Hawaiian grilled pineapple with whipped coconut yogurt
The phrase “Hawaii is a rainbow” is often used to express the diversity of people found in the islands. But it also applies to the wide variety of plentiful foods the islanders have adopted from around the world!
This recipe blends two local favorites — pineapple and coconut — into one refreshing dessert.
Pineapple, a fruit native to Central and South America, has been prized for centuries for its medicinal properties. Its wide variety of minerals and vitamins improve immune function and reduce inflammation.
Pineapple also contains bromelain, an enzyme thought to help digest proteins, which makes it a wonderful partner for Greek yogurt.
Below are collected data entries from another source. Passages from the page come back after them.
(* ===== verification/Prober.v ===== *)
(** * The prober

    [internal/prober]: one HTTP GET against a service endpoint. The network is the
    interface [HTTPTransport]; its operations act on a world [W]. *)

From S2P Require Import Prelude GoStrings GoFmt Contract.
From stdpp Require Import options.
#[local] Set Default Proof Using "Type*".

Module Prober.

(** [defaultTimeout] (nanoseconds) and [maxBodyRead]. *)
Definition defaultTimeout : Z := 5 * 1000000000.
Definition maxBodyRead : Z := 4096.

(** [prober.Result]. *)
Record Result := mkResult {
  URL : string; Reachable : bool; StatusCode : Z; LatencyMs : Z; Error : string;
  ContentPresent : bool; PrometheusLike : bool }.

(** What the code reads of an [http.Response]: the status code and the bytes the body
    yields before its end or its first read error (which [Probe] ignores). *)
Record Response := { resp_StatusCode : Z; resp_Body : string }.

(** [http.NewRequestWithContext] (which may refuse the URL), [client.Do] with the
    client's timeout. The client does not follow redirects. *)
Class HTTPTransport (W : Type) := {
  http_NewRequest : string → option error;
  http_Do : Z → string → W → result Response * W
}.

(** [Prober]: its client's timeout. *)
Record Prober := { client_Timeout : Z }.

(** [New]. *)
Definition New (timeout : Z) : Prober :=
  {| client_Timeout := if timeout <=? 0 then defaultTimeout else timeout |}.

(** [sanitizeError]. *)
Definition sanitizeError (err : error) : string :=
  let msg := err_text err in
  match find_last ": " msg with
  | Some idx =>
      if bool_decide (0 < idx)%nat then
        let suffix := str_drop (idx + 2) msg in
        if bool_decide (0 < len suffix)%nat then suffix else msg
      else msg
  | None => msg
  end.

(** [BuildURL]. *)
Definition BuildURL (serviceName namespace : string) (port : Z) (path : string) : string :=
  let path := if negb (HasPrefix path "/") then "/" +:+ path else path in
  "http://" +:+ serviceName +:+ "." +:+ namespace +:+ ".svc:" +:+ fmt_d port +:+ path.

(** [time.Duration.Milliseconds]. *)
Definition Milliseconds (d : Z) : Z := Z.quot d 1000000.

Section probe.
Context {W : Type} `{!Clock W} `{!HTTPTransport W}.

(** [Probe]. *)
Definition Probe (p : Prober) (url : string) : M W Result :=
  match http_NewRequest url with
  | Some err =>
      mret (mkResult url false 0 0 ("invalid URL: " +:+ err_text err) false false)
  | None =>
      start ← gets now;
      resp ← lift_op (http_Do (client_Timeout p) url);
      finish ← gets now;
      let latencyMs := Milliseconds (finish - start) in
      match resp with
      | Err err => mret (mkResult url false 0 latencyMs (sanitizeError err) false false)
      | Ok resp =>
          let body := str_take (Z.to_nat maxBodyRead) (resp_Body resp) in
          let contentPresent := bool_decide (0 < len body)%nat in
          mret (mkResult url true (int32 (resp_StatusCode resp)) latencyMs ""
                  contentPresent
                  (if contentPresent
                   then Contains body "# HELP" || Contains body "# TYPE"
                   else false))
      end
  end.

End probe.

(** ** Specification *)

#[local] Opaque maxBodyRead.

Lemma maxBodyRead_pos : (0 < Z.to_nat maxBodyRead)%nat.
Proof. change maxBodyRead with 4096. lia. Qed.

Lemma sanitizeError_empty err : sanitizeError err = "" ↔ err_text err = "".
Proof.
  unfold sanitizeError. cbv zeta. split; [|by intros ->].
  case_match; [|done]. repeat case_bool_decide; try done.
  intros Hs. rewrite Hs in *. cbn in *. lia.
Qed.

Lemma len_str_take_pos n s : (0 < n)%nat → (0 < len (str_take n s))%nat ↔ s ≠ "".
Proof. intros Hn. destruct n; [lia|]. destruct s; cbn; split; (done || lia). Qed.

Lemma BuildURL_absolute s n p path :
  BuildURL s n p path =
  "http://" +:+ s +:+ "." +:+ n +:+ ".svc:" +:+ fmt_d p +:+
    (if HasPrefix path "/" then path else "/" +:+ path).
Proof. unfold BuildURL. by destruct (HasPrefix path "/"). Qed.

Lemma absolute_path path :
  ∃ q, (if HasPrefix path "/" then path else "/" +:+ path) = String "/" q.
Proof.
  destruct (HasPrefix path "/") eqn:E; [|by exists path].
  apply HasPrefix_spec in E as [q ->]. by exists q.
Qed.

Section laws.
Context {W : Type} `{!Clock W} `{!HTTPTransport W}.

(** One request on the network. *)
Definition request (w w' : W) : Prop := ∃ timeout url, w' = (http_Do timeout url w).2.

Lemma Probe_returns (p : Prober) (url : string) (w : W) :
  ∃ r w', Probe p url w = (Ret r, w') ∧ rtc request w w'.
Proof.
  unfold Probe. destruct (http_NewRequest url) as [err|]; [by eauto using rtc_refl|].
  rewrite M_bind_unfold. cbn [gets]. rewrite M_bind_unfold. unfold lift_op.
  assert (rtc request w (http_Do (client_Timeout p) url w).2) as Hr
    by (apply rtc_once; by eexists _, _).
  destruct (http_Do (client_Timeout p) url w) as [[resp|err] w']; cbn [fst snd] in *;
    rewrite M_bind_unfold; cbn [gets]; eexists _, _; (split; [reflexivity|done]).
Qed.

(** A probe always ends in one of three ways and its result tells
    them apart: a refused URL (no request made, the world unchanged), a transport error
    (the error text cut at its last colon, never emptied by the cut), or an answer, whose
    status is reported as it came, with the content flags computed from the first 4096
    bytes. Only an answer is [Reachable], only a [Reachable] result carries a status or
    content flags, and Prometheus markers imply content. *)
Theorem Probe_outcomes (p : Prober) (url : string) (w : W) :
  let r := Probe p url w in
  match http_NewRequest url with
  | Some err =>
      r = (Ret (mkResult url false 0 0 ("invalid URL: " +:+ err_text err) false false), w)
  | None =>
      let '(resp, w') := http_Do (client_Timeout p) url w in
      r.2 = w' ∧
      ∃ res, r.1 = Ret res ∧ URL res = url ∧
        LatencyMs res = Milliseconds (now w' - now w) ∧
        (PrometheusLike res = true → ContentPresent res = true) ∧
        match resp with
        | Err err =>
            Reachable res = false ∧ StatusCode res = 0 ∧ ContentPresent res = false ∧
            (Error res = "" ↔ err_text err = "") ∧
            (∃ pre, err_text err = pre +:+ Error res)
        | Ok resp =>
            Reachable res = true ∧ Error res = "" ∧
            (in_range 32 (resp_StatusCode resp) → StatusCode res = resp_StatusCode resp) ∧
            (ContentPresent res = true ↔ resp_Body resp ≠ "")
        end
  end.
Proof.
  cbv zeta. unfold Probe. destruct (http_NewRequest url) as [err|]; [done|].
  rewrite !M_bind_unfold. cbn. rewrite !M_bind_unfold. unfold lift_op.
  destruct (http_Do (client_Timeout p) url w) as [[resp|err] w']; cbn;
    (split; [done|]); eexists; (split; [done|]); cbn; split_and!; try done.
  - intros. by case_bool_decide.
  - by intros ?%int32_id.
  - rewrite bool_decide_eq_true. apply len_str_take_pos, maxBodyRead_pos.
  - apply sanitizeError_empty.
  - unfold sanitizeError. cbv zeta. case_match; [|by exists ""].
    repeat case_bool_decide; try by exists "". eexists. symmetry. apply str_take_drop.
Qed.

End laws.

(** [BuildURL] names one endpoint: for service and namespace names
    without a dot (every valid Kubernetes name of these), two calls give the same URL
    exactly when service, namespace and port agree and the paths agree up to the one
    leading slash that is added when it is missing. *)
Theorem BuildURL_injective s1 n1 p1 path1 s2 n2 p2 path2 :
  (∀ x, x ∈ [s1; n1; s2; n2] → has_byte "." x = false) →
  BuildURL s1 n1 p1 path1 = BuildURL s2 n2 p2 path2 ↔
  s1 = s2 ∧ n1 = n2 ∧ p1 = p2 ∧
  (if HasPrefix path1 "/" then path1 else "/" +:+ path1) =
  (if HasPrefix path2 "/" then path2 else "/" +:+ path2).
Proof.
  intros Hdot. rewrite !BuildURL_absolute. generalize (absolute_path path1), (absolute_path path2).
  intros (q1 & ->) (q2 & ->). split; [|by intros (-> & -> & -> & ->)].
  intros H%app_inj_l. rewrite !app_byte in H.
  apply split_first_inj in H as [-> H]; [|apply Hdot; set_solver..].
  change (".svc:" +:+ ?r) with (String "." ("svc:" +:+ r)) in H.
  apply split_first_inj in H as [-> H]; [|apply Hdot; set_solver..].
  apply app_inj_l in H.
  apply split_first_inj in H as [H ->]; [|apply fmt_d_no_slash..].
  by apply (inj pretty) in H.
Qed.

Lemma BuildURL_injective_witness :
  BuildURL "api" "prod" 8080 "health" = BuildURL "api" "prod" 8080 "/health" ↔
  "api" = "api" ∧ "prod" = "prod" ∧ 8080 = 8080 ∧ "/health" = "/health".
Proof.
  apply (BuildURL_injective "api" "prod" 8080 "health" "api" "prod" 8080 "/health").
  intros x. rewrite !elem_of_cons, elem_of_nil. intros [->|[->|[->|[->|[]]]]]; reflexivity.
Defined.

(** Every timeout the operator configures is positive: a zero or negative one is
    replaced by five seconds. *)
Lemma New_timeout t : 0 < client_Timeout (New t).
Proof. unfold New, defaultTimeout. cbn. case_match; lia. Qed.

(** A network on which every endpoint answers 200 with a body, for examples. *)
Definition example_network : HTTPTransport Z := {|
  http_NewRequest _ := None;
  http_Do _ _ t := (Ok {| resp_StatusCode := 200; resp_Body := "# HELP up" |}, t) |}.

End Prober.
Grilling the pineapple lightly caramelizes the fruit’s natural sugars, adding a more intense, complex flavor profile to the dish.
Greek yogurt is not only full of protein, it is made with strains of probiotics such as Lactobacillus bulgaricus and Streptococcus thermophilus, which help keep the gut microbiome healthy.
Coconut provides protein as well as healthy carbohydrates. It also contains essential minerals, including copper and iron to help form red blood cells, the powerful antioxidant selenium as well as manganese, which is vital for bone health and metabolizing carbs, proteins and cholesterol.
Try this guilt-free, low-cal treat when you get that ice cream craving.
Ono — that’s Hawaiian for delicious!